• EXERCISE GOAL
Please write out, exactly as given, every line of the entries below up to and including the line with "Definition QUERY_OP : Z := 0x0042.".

Dataset entries:
*-*-*

(* ===== verification/ReqTab.v ===== *)
(** * The request table: data and operations

    driver/fsring-core/src/reqtab.rs with the ownership capabilities of
    typestate.rs. The table is a record; each method is a function from the
    table (and the values it consumes) to the table afterwards and its result.
    Slots borrowed from the caller are part of the table. A [NonZeroU64] is a
    [Z]; the invariant of [ReqTabInv] keeps it positive. Proofs are in
    [ReqTabInv] and [ReqTabSpec]. *)

From S2P Require Import Prelude Ids Slots Control Messages.

(** Return early from a method with the table unchanged. *)
Notation "'let*' x ':=' m 'on' t 'in' k" :=
  (match m with Ok x => k | Err e => (t, Err e) end)
  (at level 10, x binder, m at level 100, t at level 100, k at level 200) : fsr_scope.

(** ** Completion ownership (typestate.rs) *)

(** The kernel side of a request: the effect of marking it pending and of
    completing it. *)
Class CompletionSink (S : Type) := {
  sink_mark_pending : S -> S;
  sink_complete : S -> Z -> Z -> S;
}.

Record CompletionOwner (S : Type) := mkOwner { owner_sink : S }.
Record PendingToken (S : Type) := mkPending { pending_sink : S }.
Arguments mkOwner {S}.
Arguments owner_sink {S}.
Arguments mkPending {S}.
Arguments pending_sink {S}.

Definition owner_pending {S} `{CompletionSink S} (o : CompletionOwner S) : PendingToken S :=
  mkPending (sink_mark_pending (owner_sink o)).
Definition into_owner {S} (p : PendingToken S) : CompletionOwner S := mkOwner (pending_sink p).
Definition owner_complete {S} `{CompletionSink S} (o : CompletionOwner S)
    (status information : Z) : S := sink_complete (owner_sink o) status information.

(** ** Wire constants *)

Module op.
Definition PREPARE_OPEN : Z := 0x0001.
Definition COMMIT_OPEN : Z := 0x0002.
Definition ABORT_OPEN : Z := 0x0003.
Definition CLEANUP : Z := 0x0004.
Definition CLOSE : Z := 0x0005.
Definition READ : Z := 0x0010.
Definition WRITE : Z := 0x0011.
Definition FLUSH : Z := 0x0012.
Definition QUERY_INFO : Z := 0x0020.
Definition MUTATE : Z := 0x0021.
Definition QUERY_DIR : Z := 0x0022.
Definition QUERY_VOLUME : Z := 0x0023.
Definition QUERY_SECURITY : Z := 0x0024.
Definition REPLAY_OPEN : Z := 0x0041.
Definition QUERY_OP : Z := 0x0042.
Definition ACK_RESULT : Z := 0x0043.
Definition PT_ROUTE_ACK : Z := 0x0050.
Definition PT_EXTERNAL_SAFE_ACK : Z := 0x0051.
Definition DIR_CHANGE_ACK : Z := 0x0052.
End op.

Definition COMPLETION : Z := 0.

(** ** Errors *)

Inductive TopologyError : Type :=
| TopRingCountOutOfRange | TopMaxInflightOutOfRange | InvalidPartition.
Inductive TableInitError : Type :=
| ApplicationLength | SystemLength | NonPristineApplication | NonPristineSystem
| NonPristineGlobal | TableIdExhausted.
Inductive ApplicationPhaseError : Type := UnsupportedOpcode | NotJournaledSemantic.
Inductive AdmissionError : Type :=
| AdmissionFull | AdmissionTableNotActive | AdmissionSessionGenerationExhausted.
Inductive ControlAdmissionError : Type :=
| WrongLanePhase | RingOutOfRange | Busy | CtlTableNotActive | CtlSessionGenerationExhausted.
Inductive CaptureError : Type :=
| CapTableNotActive | WrongSession | ZeroRequestId | ZeroGeneration | UnassignedIndex
| CapVacant | CapRetired | StaleCurrentGeneration | NotVisible | CaptureInProgress
| CandidateInstalled | WrongKindCaptureRole.
Inductive EnvelopeError : Type := WrongKind | WrongOpcode.
Inductive CaptureFinishError : Type :=
| FinForeignTable | FinWrongClass | FinSlotOutOfRange | FinStaleBirth | StaleWireIdentity
| FinWrongState.
Inductive KeyError : Type :=
| ForeignTable | WrongClass | SlotOutOfRange | StaleBirth | Vacant.
Inductive PhaseError : Type :=
| WrongState | WrongPhaseClass | GenerationExhausted | TableNotActive.
Inductive ApplicationError : Type := AppKey (e : KeyError) | AppPhase (e : PhaseError).
Inductive TabControlError : Type := CtlKey (e : KeyError) | CtlPhase (e : PhaseError).
Inductive ReclaimError : Type :=
| RecForeignTable | RecWrongClass | RecSlotOutOfRange | RecStaleBirth
| StaleTerminalIdentity | NotTerminalizing.
Inductive SessionTransitionError : Type :=
| WrongMode | WrongEpoch | EpochExhausted | TopologyChanged | UnresolvedApplicationPhase
| TrUnresolvedCapture | LiveControlLane.
Inductive DrainError : Type := NotDraining | DrUnresolvedCapture.
(** The wire states a request moves through without a new request id. *)
Inductive wire_step : WireState -> WireState -> Prop :=
| ws_publish : wire_step PreparedNotVisible Visible
| ws_capture : wire_step Visible Capturing
| ws_install : wire_step Capturing Captured
| ws_retain : wire_step Captured BetweenPhases
| ws_quarantine : wire_step Captured Quarantined
| ws_exhaust : wire_step BetweenPhases WireGenerationExhausted
| ws_fence : wire_step Visible BetweenPhases.

(** Not yet captured under the current request id. *)
Definition capturable (w : WireState) : bool :=
  match w with PreparedNotVisible | Visible => true | _ => false end.

Section Lifecycle.
Context {S C : Type} `{CompletionSink S}.
Abbreviation table := (RequestTable S C).
Implicit Types (t : table) (l : LiveApplication S) (o : OccupiedControl C).

Definition capture_event (epoch : Z) (id : ReqId) (w : WireState) : list (event S C) :=
  match w with Capturing => [EvCapture epoch id] | _ => [] end.

(** [id] is the next request id of slot [i] after generation [g]. *)
Definition next_id (i g : Z) (id : ReqId) : Prop :=
  ReqId_generation id = g + 1 /\ ReqId_slot_index id = i /\ is_u64 id /\ 0 <= g < REQ_GENERATION_MAX.

Inductive live_move (epoch i : Z) l : list (event S C) -> LiveApplication S -> Prop :=
| lm_wire w :
    wire_step (lv_wire_state l) w ->
    live_move epoch i l (capture_event epoch (lv_req_id l) w) (with_wire w l)
| lm_cancel : live_move epoch i l [] (with_cancel l)
| lm_phase p id :
    lv_wire_state l = BetweenPhases -> next_id i (ReqId_generation (lv_req_id l)) id ->
    live_move epoch i l [EvIssue epoch id] (with_phase p id l).

Inductive occupied_move (epoch i : Z) o : list (event S C) -> OccupiedControl C -> Prop :=
| om_wire w :
    wire_step (oc_wire_state o) w ->
    occupied_move epoch i o (capture_event epoch (oc_req_id o) w) (oc_with_wire w o)
| om_phase p id :
    oc_wire_state o = BetweenPhases -> next_id i (ReqId_generation (oc_req_id o)) id ->
    control_lane_accepts_phase (oc_lane o) p = true ->
    occupied_move epoch i o [EvIssue epoch id] (oc_with_phase p id o).

Definition storage_ok t (st : ControlStorage) : Prop :=
  match st with
  | StSystem i b => i = SYSTEM_REQID_BASE + b /\ 0 <= b < Z.of_nat (length (system t))
  | StGlobal i => i = GLOBAL_EXTERNAL_CHANGE_ACK_REQID
  end.

Definition maybe_quiesce (b : bool) t : table := if b then set_quiesce t else t.

Inductive trans t : list (event S C) -> table -> Prop :=
| tr_skip b : trans t [] (maybe_quiesce b t)
| tr_mode m : m = Draining \/ (m = Fencing /\ mode t = Active) -> trans t [] (set_mode m t)
| tr_admit i n g id p (owner : CompletionOwner S) :
    mode t = Active -> free_head t = Some i -> 0 <= i ->
    app_slot t i = Some (AppFree n g) -> next_id i g id ->
    let l := mkLive (owner_pending owner) p (session_epoch t) (g + 1) id PreparedNotVisible false in
    trans t [EvIssue (session_epoch t) id; EvAdmit (pending_sink (owner_pending owner))]
      (set_free_head n (set_app i (AppLive l) t))
| tr_live b i l evs l' :
    0 <= i -> app_slot t i = Some (AppLive l) -> live_move (session_epoch t) i l evs l' ->
    trans t evs (maybe_quiesce b (set_app i (AppLive l') t))
| tr_terminal i l :
    0 <= i -> app_slot t i = Some (AppLive l) ->
    trans t [EvTerminal (pending_sink (lv_pending l))]
      (fst (terminal_application t i (session_epoch t) l))
| tr_free i be bg e id g :
    0 <= i -> app_slot t i = Some (AppTerminalizing be bg e id) ->
    (if e =? session_epoch t then ReqId_generation id <> REQ_GENERATION_MAX /\ g = ReqId_generation id
     else g = 0) ->
    trans t [] (set_free_head (Some i) (set_app i (AppFree (free_head t) g) t))
| tr_retire i be bg id :
    0 <= i -> app_slot t i = Some (AppTerminalizing be bg (session_epoch t) id) ->
    ReqId_generation id = REQ_GENERATION_MAX ->
    trans t []
      (set_quiesce (set_retired (saturating_add u32_max (application_retired t) 1)
         (set_app i (AppRetired (ReqId_generation id)) t)))
| tr_ctl_admit st lane g id p c :
    mode t = Active -> storage_ok t st -> control_slot t st = Some (CtlAvailable g) ->
    control_lane_accepts_phase lane p = true ->
    next_id (storage_slot_index st) g id ->
    let o := mkOccupied c p lane (session_epoch t) (g + 1) id PreparedNotVisible in
    trans t [EvIssue (session_epoch t) id; EvAdmitCtl c] (set_ctl st (CtlOccupied o) t)
| tr_occupied b st o evs o' :
    storage_ok t st -> control_slot t st = Some (CtlOccupied o) ->
    occupied_move (session_epoch t) (storage_slot_index st) o evs o' ->
    trans t evs (maybe_quiesce b (set_ctl st (CtlOccupied o') t))
| tr_ctl_terminal st o k :
    storage_ok t st -> control_slot t st = Some (CtlOccupied o) ->
    trans t [EvTerminalCtl (oc_continuation o)]
      (fst (terminal_control t st k (session_epoch t) o))
| tr_ctl_free b st lane be bg e id k s' :
    storage_ok t st -> control_slot t st = Some (CtlTerminalizing lane be bg e id k) ->
    (if e =? session_epoch t
     then s' = (if ReqId_generation id =? REQ_GENERATION_MAX then CtlRetired (ReqId_generation id)
                else CtlAvailable (ReqId_generation id))
     else s' = CtlAvailable 0) ->
    trans t [] (maybe_quiesce b (set_ctl st s' t))
| tr_rebind app head :
    mode t = Fencing -> session_epoch t + 1 <= u64_max ->
    applications_resolved (application t) = Ok tt ->
    controls_resolved (system t ++ [global t]) = Ok tt ->
    rebind_applications (length (application t)) (application t) None = (app, head) ->
    trans t []
      (mkTable (table_id t) (session_epoch t + 1) (topology t) app (rebind_control <$> system t)
         (rebind_control (global t)) head 0 Active false).

(** ** The interface *)

Inductive table_op : Type :=
| OpAdmitApplication (phase : ApplicationPhase) (owner : CompletionOwner S)
| OpAdmitControl (lane : ControlLane) (phase : ControlPhase) (continuation : C)
| OpMarkApplicationVisible (key : ApplicationKey)
| OpMarkControlVisible (key : ControlKey)
| OpBeginApplicationPhase (key : ApplicationKey) (phase : ApplicationPhase)
| OpBeginControlPhase (key : ControlKey) (phase : ControlPhase)
| OpBeginCapture (observed_epoch kind : Z) (req_id : ReqId)
| OpInstallApplication (token : ApplicationCapture)
| OpInstallControl (token : ControlCapture)
| OpRetainApplication (captured : CapturedApplication)
| OpRetainControl (captured : CapturedControl)
| OpQuarantineApplication (captured : CapturedApplication)
| OpQuarantineControl (captured : CapturedControl)
| OpTerminalizeApplication (captured : CapturedApplication)
| OpTerminalizeControl (captured : CapturedControl)
| OpWithdrawApplication (key : ApplicationKey)
| OpWithdrawControl (key : ControlKey)
| OpReclaimCompleted (receipt : CompletionReceipt)
| OpReclaimControl (receipt : ControlRelease)
| OpRecordCancel (key : ApplicationKey)
| OpBeginFence
| OpRetainAfterFence (key : ApplicationKey)
| OpTerminalizeApplicationAfterFence (key : ApplicationKey)
| OpTerminalizeControlAfterFence (key : ControlKey)
| OpRebindSession (next_epoch : Z) (topo : RequestTopology)
| OpBeginDrain
| OpDrainNextApplication
| OpDrainNextControl.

*-*-*

• TASK OUTPUT
(* ===== verification/ReqTab.v ===== *)
(** * The request table: data and operations

    driver/fsring-core/src/reqtab.rs with the ownership capabilities of
    typestate.rs. The table is a record; each method is a function from the
    table (and the values it consumes) to the table afterwards and its result.
    Slots borrowed from the caller are part of the table. A [NonZeroU64] is a
    [Z]; the invariant of [ReqTabInv] keeps it positive. Proofs are in
    [ReqTabInv] and [ReqTabSpec]. *)

From S2P Require Import Prelude Ids Slots Control Messages.

(** Return early from a method with the table unchanged. *)
Notation "'let*' x ':=' m 'on' t 'in' k" :=
  (match m with Ok x => k | Err e => (t, Err e) end)
  (at level 10, x binder, m at level 100, t at level 100, k at level 200) : fsr_scope.

(** ** Completion ownership (typestate.rs) *)

(** The kernel side of a request: the effect of marking it pending and of
    completing it. *)
Class CompletionSink (S : Type) := {
  sink_mark_pending : S -> S;
  sink_complete : S -> Z -> Z -> S;
}.

Record CompletionOwner (S : Type) := mkOwner { owner_sink : S }.
Record PendingToken (S : Type) := mkPending { pending_sink : S }.
Arguments mkOwner {S}.
Arguments owner_sink {S}.
Arguments mkPending {S}.
Arguments pending_sink {S}.

Definition owner_pending {S} `{CompletionSink S} (o : CompletionOwner S) : PendingToken S :=
  mkPending (sink_mark_pending (owner_sink o)).
Definition into_owner {S} (p : PendingToken S) : CompletionOwner S := mkOwner (pending_sink p).
Definition owner_complete {S} `{CompletionSink S} (o : CompletionOwner S)
    (status information : Z) : S := sink_complete (owner_sink o) status information.

(** ** Wire constants *)

Module op.
Definition PREPARE_OPEN : Z := 0x0001.
Definition COMMIT_OPEN : Z := 0x0002.
Definition ABORT_OPEN : Z := 0x0003.
Definition CLEANUP : Z := 0x0004.
Definition CLOSE : Z := 0x0005.
Definition READ : Z := 0x0010.
Definition WRITE : Z := 0x0011.
Definition FLUSH : Z := 0x0012.
Definition QUERY_INFO : Z := 0x0020.
Definition MUTATE : Z := 0x0021.
Definition QUERY_DIR : Z := 0x0022.
Definition QUERY_VOLUME : Z := 0x0023.
Definition QUERY_SECURITY : Z := 0x0024.
Definition REPLAY_OPEN : Z := 0x0041.
Definition QUERY_OP : Z := 0x0042.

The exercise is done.